— Data excerpts —
(* ===== verification/Programs.v ===== *)
(** * Programs: the main functions of the examples

    echo_server.cpp, broadcast_server.cpp, perf_server.cpp and
    benchmark_echo.cpp from their arguments to their exit status: reading
    the port, the banner, the server's construction and destruction, the
    run, the report, and what is printed when something throws.  The servers
    call [stop] nowhere, so a run ends when [poll] fails. *)
From S2P Require Import Prelude Percentiles Vocabulary RingBuffer Frame Numbers Connection ConnectionApi ConnectionInv ConnectionFrames Handshake ConnectionIo ConnectionProtocol Responder Shared SharedOwn Server Pointers SharedServer Listener ServerProofs SharedRefines Broadcast BroadcastRun BroadcastOps BroadcastServes PerfServer PerfRun Benchmark Sockets.
From stdpp Require Import gmap.
Open Scope Z_scope.
Open Scope ewss_scope.
Import Conn Handlers Ws Srv Shared Sockets SocketSetup Numbers.

(** ** The echo server's console *)
Module EchoApp.

Definition client (o : Z) : bytes := str "Client #" ++ to_string o.

(** What the callbacks print; [on_message] prints before it answers. *)
Definition line (o : Z) (ev : Event) : bytes :=
  match ev with
  | EvOpen => client o ++ str " connected" ++ [10]
  | EvMessage msg => client o ++ str " sent: " ++ msg ++ [10]
  | EvClose clean => client o ++ str " closed (" ++ (if clean then str "clean" else str "unclean") ++ str ")" ++ [10]
  | EvBackpressure | EvDrain => []
  end.

(** The application's state is what it has written to [std::cout]. *)
Definition observe {Sock} (_ : Env Sock) (o : Z) (ev : Event) (out : bytes) : bytes := out ++ line o ev.

Definition application {Sock} `{TcpSocket Sock} {target : Target} : SharedSrv.Application Sock bytes :=
  private_application observe EchoServer.callbacks.

End EchoApp.

Module Programs.

(** [std::terminate], after an exception nobody catches, ends a program
    abnormally (what the runtime then prints is left out).  [calls] are the
    system calls by which the server sets up, accepts and closes
    descriptors; when the program ends while it is still serving, those of
    its constructor. *)
Inductive Exit := Exited (status : Z) | Terminated.

Record Ending := mk_ending { exit : Exit; stderr : bytes; calls : Trace }.

(** ** What is printed *)

(** [Server::log_info], and what the constructor logs. *)
Definition log_info (msg : bytes) : bytes := str "[EWSS INFO] " ++ msg ++ [10].
Definition initialized (bind_addr : bytes) (port : Z) : bytes :=
  log_info (str "Server initialized on " ++ bind_addr ++ str ":" ++ to_string port).

(** [std::setw] with a number. *)
Definition setw (width : nat) (n : Z) : bytes :=
  replicate (width - length (to_string n)) 32 ++ to_string n.

Definition rule (left right : bytes) : bytes :=
  left ++ mjoin (replicate 60 (str "═")) ++ right ++ [10].
Definition top : bytes := rule (str "╔") (str "╗").
Definition middle : bytes := rule (str "╠") (str "╣").
Definition bottom : bytes := rule (str "╚") (str "╝") ++ [10].
Definition row (text : bytes) : bytes := str "║" ++ text ++ str "║" ++ [10].

Definition banner (port : Z) : bytes :=
  top ++ row (str "         EWSS Performance Benchmark Server v0.3.0           ") ++ middle ++
  row (str " Listening on port: " ++ setw 44 port ++ str " ") ++
  row (str " Press Ctrl+C to stop and print report                      ") ++ bottom.
Lemma scanChunks_appends (data : list byte) (fuel : nat) :
  ∀ (off : nat) (result idat : list (list byte)),
    length data - off < fuel →
    ∃ off' emitted collected,
      scanChunks fuel data (mkReader data off) result idat
      = Some (mkReader data off', result ++ emitted, idat ++ collected)
      ∧ off ≤ off' ∧ (off < length data → off + 12 ≤ off').
Proof.
  induction fuel as [| fuel IH]; intros off result idat Hfuel; [lia |].
  rewrite scanChunks_step.
  destruct (off <? length data) eqn:Hoff; cbn [negb].
  - apply Nat.ltb_lt in Hoff. cbv zeta.
    set (len := subarray data off (off + 4)).
    set (tag := subarray data (off + 4) (off + 4 + 4)).
    set (body := subarray data (off + 4 + 4) (off + 4 + 4 + toNumber len)).
    set (sum := subarray data (off + 4 + 4 + toNumber len)
                  (off + 4 + 4 + toNumber len + 4)).
    set (next := off + 4 + 4 + toNumber len + 4).
    assert (Hnext : length data - next < fuel) by (unfold next; lia).
    assert (Hle' : ∀ off', next ≤ off' →
                     off ≤ off' ∧ (off < length data → off + 12 ≤ off'))
      by (unfold next; lia).
    destruct (String.eqb (fromCharCode tag) "IDAT").
    { destruct (IH next result (idat ++ [body]) Hnext)
        as (off' & emitted & collected & -> & Hle & _).
      exists off', emitted, (body :: collected).
      split; [by rewrite <- app_assoc | by apply Hle']. }
    destruct (String.eqb (fromCharCode tag) "iDOT").
    { destruct (IH next result idat Hnext)
        as (off' & emitted & collected & -> & Hle & _).
      exists off', emitted, collected. split; [done | by apply Hle']. }
    destruct (String.eqb (fromCharCode tag) "IEND").
    { exists next, [], [].
      split; [by rewrite !app_nil_r | by apply Hle']. }
    destruct (IH next (result ++ [len; tag; body; sum]) idat Hnext)
      as (off' & emitted & collected & -> & Hle & _).
    exists off', (len :: tag :: body :: sum :: emitted), collected.
    split; [by rewrite <- app_assoc | by apply Hle'].
  - apply Nat.ltb_ge in Hoff. exists off, [], [].
    rewrite !app_nil_r. split; [done | lia].
Qed.
(** The integer a value stands for where Python wants an [int]
    ([bool] is a subclass of [int]). *)
Definition as_int (v : value) : option Z :=
  match v with
  | VInt z => Some z
  | VBool b => Some (if b then 1 else 0)
  | _ => None
  end.

(** [a / b] on integers: the quotient as an exact rational. *)
Definition py_truediv (a b : Z) : result Q :=
  if b =? 0 then Raise ZeroDivisionError
  else Ok (Qred (Qmake (a * Z.sgn b) (Z.to_pos (Z.abs b)))).

(** [v >= n] for an integer [n]. *)
Definition py_ge (v : value) (n : Z) : result bool :=
  match as_int v with
  | Some z => Ok (n <=? z)
  | None => Raise TypeError
  end.

(** [l[i]] on a list: negative indices count from the end. *)
Definition py_index {A} (l : list A) (i : Z) : result A :=
  let j := if i <? 0 then i + len l else i in
  if (j <? 0) || (len l <=? j) then Raise IndexError
  else match nth_error l (Z.to_nat j) with
       | Some x => Ok x
       | None => Raise IndexError
       end.

Definition string_chars (s : string) : list value :=
  map (fun c => VStr (String c EmptyString)) (list_ascii_of_string s).

(** [c[i]] for a container [c] that has a length and an integer [i]. *)
Definition py_getitem (c i : value) : result value :=
  match c with
  | VList l =>
      match as_int i with
      | Some z => py_index l z
      | None => Raise TypeError
      end
  | VStr s =>
      match as_int i with
      | Some z => py_index (string_chars s) z
      | None => Raise TypeError
      end
  | VDict d =>
      match i with
      | VStr k => Dict.getitem d k
      | VNone | VBool _ | VInt _ => Raise KeyError
      | VList _ | VDict _ => Raise TypeError
      end
  | VNone | VBool _ | VInt _ => Raise TypeError
  end.

(** [c[k] = v] with a string key [k]. *)
Definition py_setitem (c : value) (k : string) (v : value) : result value :=
  match c with
  | VDict d => Ok (VDict (Dict.set k v d))
  | _ => Raise TypeError
  end.

(** [c.get(k, default)]: only a dict has the method. *)
Definition py_get (c : value) (k : string) (default : value) : result value :=
  match c with
  | VDict d => Ok (Dict.get_default k default d)
  | _ => Raise AttributeError
  end.

(** [str(z)] *)
Definition str_int (z : Z) : string := NilZero.string_of_int (Z.to_int z).

(** [list(range(start, stop))] *)
Definition py_range (start stop : Z) : list Z :=
  map (fun i => start + Z.of_nat i) (seq 0 (Z.to_nat (stop - start))).

(** [l.index(x)] on a list of strings. *)
Fixpoint list_index (x : string) (l : list string) : result nat :=
  match l with
  | [] => Raise ValueError
  | y :: l' =>
      if String.eqb x y then Ok O
      else match list_index x l' with
           | Ok n => Ok (S n)
           | Raise e => Raise e
           end
  end.

(** [c.isspace()] for a code point below 256. *)
Definition isspace (c : ascii) : bool :=
  let n := nat_of_ascii c in
  (Nat.leb 9 n && Nat.leb n 13) || (Nat.leb 28 n && Nat.leb n 32)
  || Nat.eqb n 133 || Nat.eqb n 160.

Fixpoint lstrip (s : string) : string :=
  match s with
  | EmptyString => EmptyString
  | String c s' => if isspace c then lstrip s' else s
  end.

Fixpoint rstrip (s : string) : string :=
  match s with
  | EmptyString => EmptyString
  | String c s' =>
      match rstrip s' with
      | EmptyString => if isspace c then EmptyString else String c EmptyString
      | r => String c r
      end
  end.

(** [s.strip()] *)
Definition strip (s : string) : string := rstrip (lstrip s).

(** ** State and exceptions

    A run threads the progress file and may stop with an exception; what was
    written before the exception stays written. *)

Definition M (A : Type) : Type := file -> file * result A.

Definition ret {A} (a : A) : M A := fun fs => (fs, Ok a).

Definition bind {A B} (m : M A) (k : A -> M B) : M B :=
  fun fs =>
    match m fs with
    | (fs', Ok a) => k a fs'
    | (fs', Raise e) => (fs', Raise e)
    end.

— Assignment —
From the listing above, copy every line that includes the word "next".

— Result of this task —
    set (next := off + 4 + 4 + toNumber len + 4).
    assert (Hnext : length data - next < fuel) by (unfold next; lia).
    assert (Hle' : ∀ off', next ≤ off' →
      by (unfold next; lia).
    { destruct (IH next result (idat ++ [body]) Hnext)
    { destruct (IH next result idat Hnext)
    { exists next, [], [].
    destruct (IH next (result ++ [len; tag; body; sum]) idat Hnext)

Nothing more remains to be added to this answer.